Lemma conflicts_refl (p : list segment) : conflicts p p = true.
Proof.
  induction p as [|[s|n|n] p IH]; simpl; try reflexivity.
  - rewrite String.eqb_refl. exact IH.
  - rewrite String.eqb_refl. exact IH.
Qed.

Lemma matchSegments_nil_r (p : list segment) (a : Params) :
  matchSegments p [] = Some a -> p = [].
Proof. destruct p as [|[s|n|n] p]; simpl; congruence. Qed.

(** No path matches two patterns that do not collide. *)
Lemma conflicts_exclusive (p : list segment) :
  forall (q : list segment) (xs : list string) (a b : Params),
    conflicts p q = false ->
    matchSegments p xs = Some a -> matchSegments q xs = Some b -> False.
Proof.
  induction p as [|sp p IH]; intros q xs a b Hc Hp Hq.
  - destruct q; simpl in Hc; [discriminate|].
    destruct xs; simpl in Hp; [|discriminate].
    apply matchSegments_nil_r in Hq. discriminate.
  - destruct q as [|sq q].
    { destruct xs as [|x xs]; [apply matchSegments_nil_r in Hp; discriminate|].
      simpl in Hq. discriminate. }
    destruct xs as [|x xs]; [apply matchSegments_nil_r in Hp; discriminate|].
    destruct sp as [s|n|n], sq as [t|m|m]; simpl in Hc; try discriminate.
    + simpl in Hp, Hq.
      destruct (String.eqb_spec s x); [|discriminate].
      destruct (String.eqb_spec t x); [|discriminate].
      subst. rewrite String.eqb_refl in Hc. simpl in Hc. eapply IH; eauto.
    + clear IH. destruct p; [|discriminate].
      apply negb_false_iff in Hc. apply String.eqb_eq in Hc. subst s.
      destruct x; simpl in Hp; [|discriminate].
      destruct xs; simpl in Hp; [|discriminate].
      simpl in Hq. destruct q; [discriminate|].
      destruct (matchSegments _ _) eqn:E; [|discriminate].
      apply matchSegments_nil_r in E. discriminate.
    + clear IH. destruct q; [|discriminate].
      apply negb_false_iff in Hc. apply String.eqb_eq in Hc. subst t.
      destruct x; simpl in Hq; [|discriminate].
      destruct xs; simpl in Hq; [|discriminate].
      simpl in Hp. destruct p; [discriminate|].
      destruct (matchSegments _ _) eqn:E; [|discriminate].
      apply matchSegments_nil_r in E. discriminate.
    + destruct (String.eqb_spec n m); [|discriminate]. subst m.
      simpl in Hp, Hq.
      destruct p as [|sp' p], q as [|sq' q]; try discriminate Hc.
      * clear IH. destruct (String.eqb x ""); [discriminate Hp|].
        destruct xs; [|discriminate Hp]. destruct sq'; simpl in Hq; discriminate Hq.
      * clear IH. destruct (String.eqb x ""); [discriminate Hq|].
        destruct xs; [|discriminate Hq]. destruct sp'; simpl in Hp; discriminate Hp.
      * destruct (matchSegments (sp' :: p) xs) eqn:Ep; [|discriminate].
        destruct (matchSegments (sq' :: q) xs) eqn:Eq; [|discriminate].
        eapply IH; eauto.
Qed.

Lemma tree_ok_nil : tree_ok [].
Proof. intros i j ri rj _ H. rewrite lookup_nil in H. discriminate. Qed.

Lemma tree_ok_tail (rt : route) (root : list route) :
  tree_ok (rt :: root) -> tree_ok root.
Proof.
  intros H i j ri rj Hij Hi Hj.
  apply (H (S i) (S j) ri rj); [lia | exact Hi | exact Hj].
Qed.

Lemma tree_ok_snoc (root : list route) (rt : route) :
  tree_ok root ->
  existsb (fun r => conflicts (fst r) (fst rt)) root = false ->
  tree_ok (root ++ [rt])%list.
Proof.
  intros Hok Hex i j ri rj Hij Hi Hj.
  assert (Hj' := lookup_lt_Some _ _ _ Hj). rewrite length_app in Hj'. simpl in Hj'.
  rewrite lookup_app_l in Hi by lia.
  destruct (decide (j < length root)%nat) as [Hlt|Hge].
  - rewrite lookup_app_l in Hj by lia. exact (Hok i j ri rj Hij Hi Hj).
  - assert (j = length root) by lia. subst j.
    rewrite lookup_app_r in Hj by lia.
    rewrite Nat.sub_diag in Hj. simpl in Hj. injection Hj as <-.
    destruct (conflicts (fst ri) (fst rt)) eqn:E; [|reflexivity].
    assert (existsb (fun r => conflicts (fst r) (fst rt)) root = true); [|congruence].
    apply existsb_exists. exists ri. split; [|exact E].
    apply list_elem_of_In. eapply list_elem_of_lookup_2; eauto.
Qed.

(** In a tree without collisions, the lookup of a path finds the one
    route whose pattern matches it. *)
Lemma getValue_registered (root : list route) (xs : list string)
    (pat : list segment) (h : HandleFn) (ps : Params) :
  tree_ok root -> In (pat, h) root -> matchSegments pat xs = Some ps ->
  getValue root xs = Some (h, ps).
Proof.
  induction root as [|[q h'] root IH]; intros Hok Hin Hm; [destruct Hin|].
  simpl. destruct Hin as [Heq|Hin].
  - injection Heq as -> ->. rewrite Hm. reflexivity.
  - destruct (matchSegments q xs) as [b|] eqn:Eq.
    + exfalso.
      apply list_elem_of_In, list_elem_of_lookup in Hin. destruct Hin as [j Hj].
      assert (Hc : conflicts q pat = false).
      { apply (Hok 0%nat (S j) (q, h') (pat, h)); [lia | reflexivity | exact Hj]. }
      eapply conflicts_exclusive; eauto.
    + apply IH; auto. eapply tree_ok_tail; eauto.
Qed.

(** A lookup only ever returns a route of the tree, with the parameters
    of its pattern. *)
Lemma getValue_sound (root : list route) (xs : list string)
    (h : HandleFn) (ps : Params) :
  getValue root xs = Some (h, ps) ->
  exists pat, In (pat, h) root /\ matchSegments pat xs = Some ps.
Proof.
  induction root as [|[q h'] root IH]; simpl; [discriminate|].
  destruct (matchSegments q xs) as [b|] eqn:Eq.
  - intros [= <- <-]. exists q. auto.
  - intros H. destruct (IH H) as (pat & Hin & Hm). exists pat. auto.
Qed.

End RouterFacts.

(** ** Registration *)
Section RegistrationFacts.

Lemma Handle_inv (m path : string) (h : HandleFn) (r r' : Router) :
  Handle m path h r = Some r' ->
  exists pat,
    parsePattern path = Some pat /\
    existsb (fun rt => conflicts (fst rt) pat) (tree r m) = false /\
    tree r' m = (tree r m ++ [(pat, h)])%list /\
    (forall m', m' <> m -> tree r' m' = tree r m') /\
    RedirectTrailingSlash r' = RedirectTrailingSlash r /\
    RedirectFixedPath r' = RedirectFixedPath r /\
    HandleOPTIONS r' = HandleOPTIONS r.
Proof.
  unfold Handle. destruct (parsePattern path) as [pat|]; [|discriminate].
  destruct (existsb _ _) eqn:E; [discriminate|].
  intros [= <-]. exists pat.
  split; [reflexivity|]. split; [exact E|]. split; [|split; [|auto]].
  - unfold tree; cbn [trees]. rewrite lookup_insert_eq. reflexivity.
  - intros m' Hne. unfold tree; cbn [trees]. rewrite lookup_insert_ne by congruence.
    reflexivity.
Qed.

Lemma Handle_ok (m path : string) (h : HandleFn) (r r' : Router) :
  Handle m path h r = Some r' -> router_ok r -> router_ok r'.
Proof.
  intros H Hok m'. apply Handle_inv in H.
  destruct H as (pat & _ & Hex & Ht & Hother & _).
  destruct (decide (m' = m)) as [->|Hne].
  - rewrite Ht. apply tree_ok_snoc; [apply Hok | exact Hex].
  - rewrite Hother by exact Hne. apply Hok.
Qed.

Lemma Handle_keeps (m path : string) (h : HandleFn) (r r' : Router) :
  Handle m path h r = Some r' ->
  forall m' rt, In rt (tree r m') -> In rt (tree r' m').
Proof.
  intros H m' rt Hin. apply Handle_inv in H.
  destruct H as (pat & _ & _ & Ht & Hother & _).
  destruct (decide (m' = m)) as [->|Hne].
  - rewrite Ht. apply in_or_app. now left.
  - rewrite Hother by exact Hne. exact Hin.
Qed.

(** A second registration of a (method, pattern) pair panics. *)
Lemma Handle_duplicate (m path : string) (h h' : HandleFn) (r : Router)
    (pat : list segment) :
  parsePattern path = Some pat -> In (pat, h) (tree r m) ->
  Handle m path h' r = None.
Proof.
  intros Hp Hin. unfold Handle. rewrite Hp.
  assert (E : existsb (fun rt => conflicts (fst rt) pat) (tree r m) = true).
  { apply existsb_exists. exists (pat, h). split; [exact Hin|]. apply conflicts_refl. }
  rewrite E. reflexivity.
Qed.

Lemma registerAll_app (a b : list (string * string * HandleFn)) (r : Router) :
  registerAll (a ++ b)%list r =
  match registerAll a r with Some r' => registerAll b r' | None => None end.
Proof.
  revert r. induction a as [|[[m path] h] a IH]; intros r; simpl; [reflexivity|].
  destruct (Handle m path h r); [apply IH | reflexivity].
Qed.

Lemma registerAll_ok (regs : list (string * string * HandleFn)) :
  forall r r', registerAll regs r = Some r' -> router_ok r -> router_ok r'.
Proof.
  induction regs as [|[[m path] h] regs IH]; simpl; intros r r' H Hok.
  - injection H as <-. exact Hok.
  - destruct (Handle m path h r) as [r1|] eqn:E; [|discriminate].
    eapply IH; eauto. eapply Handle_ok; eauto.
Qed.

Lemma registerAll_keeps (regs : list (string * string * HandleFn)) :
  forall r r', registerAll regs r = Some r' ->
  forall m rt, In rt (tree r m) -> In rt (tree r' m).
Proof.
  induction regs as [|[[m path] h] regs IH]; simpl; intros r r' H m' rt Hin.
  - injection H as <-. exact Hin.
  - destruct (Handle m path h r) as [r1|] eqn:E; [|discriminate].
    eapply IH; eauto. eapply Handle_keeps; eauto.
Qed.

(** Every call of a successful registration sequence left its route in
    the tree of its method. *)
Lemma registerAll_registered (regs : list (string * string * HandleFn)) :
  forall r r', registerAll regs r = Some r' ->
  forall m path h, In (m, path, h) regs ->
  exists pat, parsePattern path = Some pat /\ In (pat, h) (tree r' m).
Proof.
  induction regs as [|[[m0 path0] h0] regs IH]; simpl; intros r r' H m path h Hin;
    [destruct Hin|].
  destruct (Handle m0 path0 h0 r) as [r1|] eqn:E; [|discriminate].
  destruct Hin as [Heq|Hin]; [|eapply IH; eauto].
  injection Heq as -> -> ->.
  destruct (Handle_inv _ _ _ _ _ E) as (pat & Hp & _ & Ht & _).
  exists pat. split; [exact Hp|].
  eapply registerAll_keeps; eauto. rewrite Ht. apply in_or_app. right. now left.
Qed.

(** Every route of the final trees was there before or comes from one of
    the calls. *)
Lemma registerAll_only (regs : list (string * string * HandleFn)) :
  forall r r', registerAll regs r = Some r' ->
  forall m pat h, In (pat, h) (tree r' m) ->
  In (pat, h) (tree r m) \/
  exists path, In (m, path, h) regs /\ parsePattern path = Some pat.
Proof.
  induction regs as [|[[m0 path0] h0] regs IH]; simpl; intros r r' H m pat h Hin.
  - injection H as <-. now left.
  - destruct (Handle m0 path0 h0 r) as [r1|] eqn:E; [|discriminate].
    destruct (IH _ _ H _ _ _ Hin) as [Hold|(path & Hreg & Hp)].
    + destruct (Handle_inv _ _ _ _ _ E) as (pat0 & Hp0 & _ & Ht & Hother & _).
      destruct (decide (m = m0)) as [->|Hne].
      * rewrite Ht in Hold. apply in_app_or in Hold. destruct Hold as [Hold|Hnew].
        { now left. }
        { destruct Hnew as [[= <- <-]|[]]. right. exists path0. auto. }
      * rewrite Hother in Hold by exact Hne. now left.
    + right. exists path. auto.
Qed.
□ □ □
**ASSIGNED TASK:** What you return should be the lines from the beginning of the records through the one that contains "subst. rewrite String.eqb_refl", repeated exactly and with no additions.

**OUTPUT FOR THIS EXERCISE:**
Lemma conflicts_refl (p : list segment) : conflicts p p = true.
Proof.
  induction p as [|[s|n|n] p IH]; simpl; try reflexivity.
  - rewrite String.eqb_refl. exact IH.
  - rewrite String.eqb_refl. exact IH.
Qed.

Lemma matchSegments_nil_r (p : list segment) (a : Params) :
  matchSegments p [] = Some a -> p = [].
Proof. destruct p as [|[s|n|n] p]; simpl; congruence. Qed.

(** No path matches two patterns that do not collide. *)
Lemma conflicts_exclusive (p : list segment) :
  forall (q : list segment) (xs : list string) (a b : Params),
    conflicts p q = false ->
    matchSegments p xs = Some a -> matchSegments q xs = Some b -> False.
Proof.
  induction p as [|sp p IH]; intros q xs a b Hc Hp Hq.
  - destruct q; simpl in Hc; [discriminate|].
    destruct xs; simpl in Hp; [|discriminate].
    apply matchSegments_nil_r in Hq. discriminate.
  - destruct q as [|sq q].
    { destruct xs as [|x xs]; [apply matchSegments_nil_r in Hp; discriminate|].
      simpl in Hq. discriminate. }
    destruct xs as [|x xs]; [apply matchSegments_nil_r in Hp; discriminate|].
    destruct sp as [s|n|n], sq as [t|m|m]; simpl in Hc; try discriminate.
    + simpl in Hp, Hq.
      destruct (String.eqb_spec s x); [|discriminate].
      destruct (String.eqb_spec t x); [|discriminate].
      subst. rewrite String.eqb_refl in Hc. simpl in Hc. eapply IH; eauto.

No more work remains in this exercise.